A sentença do Tribunal de Cassação n. 9380 de 2021 representa um importante ponto de referência para a compreensão da disciplina dos seguros contra acidentes mortais e da questão da sub-rogação. Neste artigo, aprofundaremos os principais aspetos jurídicos tratados pelo Tribunal, em particular relativamente ao direito de sub-rogação das companhias de seguros e à sua aplicabilidade em relação às apólices de seguro.

O contexto da sentença

A controvérsia diz respeito ao pedido de indemnização por parte de S.G., herdeiro de um médico falecido num acidente aéreo. A companhia de seguros UNIPOLSAI contestou a validade de tal pedido, invocando a prescrição anual para o pagamento da indemnização, mas o Tribunal da Relação de Veneza apurou que a prescrição foi interrompida por uma comunicação válida. A questão central foi se a UNIPOLSAI poderia exercer o direito de sub-rogação perante o transportador aéreo responsável.

Princípios jurídicos estabelecidos pelo Tribunal

O Tribunal confirmou que o direito de sub-rogação surge ex lege e que não pode ser excluído por cláusulas contratuais ou comportamentos das partes que não manifestem explicitamente a vontade de renunciar a tal direito.

O Tribunal de Cassação invocou o art. 1916 do Código Civil italiano e esclareceu que o direito de sub-rogação subsiste mesmo na presença de apólices que não têm uma função puramente indemnizatória, como no caso das apólices para acidentes mortais.

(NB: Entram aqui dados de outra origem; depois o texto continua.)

Lemma copyLoop_wp fuel pos (Q : Z → Fs → Prop) fs :
  (length (in_content node) - pos < fuel)%nat → (pos <= length (in_content node))%nat →
  Copying (take pos (in_content node)) fs →
  (∀ s, Copying (in_content node) s → Q (Z.of_nat (length (in_content node))) s) →
  wp (copyLoop fuel source target expectedSize (Z.of_nat pos)) Q (λ _, Partly) fs.
Proof using Hsource Hsize Hnode Hne Hij Hf.
  revert pos fs. induction fuel as [|fuel IH]; intros pos fs Hfuel Hpos HK HQ; [lia|]. cbn [copyLoop].
  set (len := match expectedSize with Some _ => _ | None => _ end).
  assert (0 < len ∨ pos = length (in_content node)) as Hlen.
  { subst len. destruct expectedSize as [n|]; [|by left]. rewrite (Hsize n) by done. unfold COPY_BUFFER_BYTES. lia. }
  assert (pos = length (in_content node) → ∀ s, Copying (take pos (in_content node)) s → Q (Z.of_nat pos) s) as Hend.
  { intros -> s HK'. apply HQ. by rewrite firstn_all in HK'. }
  destruct (Z.leb_spec len 0); [apply Hend; [lia|done]|].
  apply fwp_bind. eapply (wp_handleRead source f i node); [done| |done| |by intros e s Hs; eexists|].
  { by rewrite lookup_insert_ne. }
  { by rewrite lookup_insert_ne. }
  intros s k HK'. rewrite Nat2Z.id. set (data := take _ _).
  assert (length data = Nat.min (Nat.min (Z.to_nat len) (S k)) (length (in_content node) - pos)) as Hd.
  { subst data. by rewrite length_take, length_drop. }
  destruct (Z.eqb_spec (Z.of_nat (length data)) 0); [apply Hend; [lia|done]|].
  apply fwp_bind. apply (writeAllLoop_wp _ _ (take pos (in_content node))); [done|done|]. intros s1 HK1.
  rewrite <-Nat2Z.inj_add. apply IH; [lia|lia| |done].
  subst data. by rewrite <-take_more.
Qed.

Sublinhou ainda que o ato de transação entre o lesado e o segurador da responsabilidade civil do transportador não prejudicou o direito de sub-rogação da companhia de seguros.

Conclusões e implicações práticas

A sentença Cass. n. 9380 de 2021 esclarece que, no caso de apólices de seguro para acidentes mortais, a função da prestação segurada é predominantemente assistencial e não indemnizatória. Isto implica que o direito de sub-rogação não pode ser limitado por acordos transacionais que liberem o segurado de pretensões adicionais. As companhias de seguros devem, portanto, ser prudentes na gestão das suas ações de regresso e garantir que os direitos de sub-rogação sejam adequadamente protegidos.

Conclusão final

Em suma, a sentença oferece um importante esclarecimento sobre a distinção entre diferentes tipos de apólices e sobre os direitos das companhias de seguros. As implicações jurídicas desta orientação poderão influenciar futuras controvérsias relativas às apólices e ao direito de sub-rogação, tornando este caso um ponto de referência significativo para os operadores do setor legal e segurador.